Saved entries
______________________________

Fixpoint flatten_v1_dep (name : string) (dep : RawNpmV1Dependency) (parent_path : string)
    (out : gmap string RawNpmPackage) : gmap string RawNpmPackage :=
  let install_path := v1_install_path parent_path name in
  foldl (fun out e => flatten_v1_dep e.1 e.2 install_path out)
    (<[install_path := v1_entry name dep]> out) (v1_dependencies dep).

Definition flatten_v1_deps (deps : list (string * RawNpmV1Dependency)) (parent_path : string)
    (out : gmap string RawNpmPackage) : gmap string RawNpmPackage :=
  foldl (fun out e => flatten_v1_dep e.1 e.2 parent_path out) out deps.

Definition set_root (entry : RawNpmPackage) (dependencies dev_dependencies optional_dependencies : gmap string string)
    (workspaces : list string) (bin : option json) : RawNpmPackage := {|
  np_name := np_name entry; np_version := np_version entry; np_resolved := np_resolved entry;
  np_integrity := np_integrity entry; np_link := np_link entry;
  np_dependencies := dependencies; np_dev_dependencies := dev_dependencies;
  np_optional_dependencies := optional_dependencies;
  np_peer_dependencies := np_peer_dependencies entry; np_peer_dependencies_meta := np_peer_dependencies_meta entry;
  np_bundled_dependencies := np_bundled_dependencies entry; np_bundle_dependencies := np_bundle_dependencies entry;
  np_bin := bin; np_workspaces := workspaces |}.

Definition copy_dep_block (manifest : json) (key : string) (target : gmap string string) : gmap string string :=
  match json_get key manifest ≫= as_object with
  | None => target
  | Some block =>
      foldl (fun target e => match as_str e.2 with Some spec => <[e.1 := spec]> target | None => target end)
        target (btree_iter block)
  end.

Definition string_items (items : list json) : list string := omap as_str items.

______________________________

• **PROBLEM TO SOLVE**: Output the data exactly, in full.

• **RESPONSE BELOW**:
Fixpoint flatten_v1_dep (name : string) (dep : RawNpmV1Dependency) (parent_path : string)
    (out : gmap string RawNpmPackage) : gmap string RawNpmPackage :=
  let install_path := v1_install_path parent_path name in
  foldl (fun out e => flatten_v1_dep e.1 e.2 install_path out)
    (<[install_path := v1_entry name dep]> out) (v1_dependencies dep).

Definition flatten_v1_deps (deps : list (string * RawNpmV1Dependency)) (parent_path : string)
    (out : gmap string RawNpmPackage) : gmap string RawNpmPackage :=
  foldl (fun out e => flatten_v1_dep e.1 e.2 parent_path out) out deps.

Definition set_root (entry : RawNpmPackage) (dependencies dev_dependencies optional_dependencies : gmap string string)
    (workspaces : list string) (bin : option json) : RawNpmPackage := {|
  np_name := np_name entry; np_version := np_version entry; np_resolved := np_resolved entry;
  np_integrity := np_integrity entry; np_link := np_link entry;
  np_dependencies := dependencies; np_dev_dependencies := dev_dependencies;
  np_optional_dependencies := optional_dependencies;
  np_peer_dependencies := np_peer_dependencies entry; np_peer_dependencies_meta := np_peer_dependencies_meta entry;
  np_bundled_dependencies := np_bundled_dependencies entry; np_bundle_dependencies := np_bundle_dependencies entry;
  np_bin := bin; np_workspaces := workspaces |}.

Definition copy_dep_block (manifest : json) (key : string) (target : gmap string string) : gmap string string :=
  match json_get key manifest ≫= as_object with
  | None => target
  | Some block =>
      foldl (fun target e => match as_str e.2 with Some spec => <[e.1 := spec]> target | None => target end)
        target (btree_iter block)
  end.

Definition string_items (items : list json) : list string := omap as_str items.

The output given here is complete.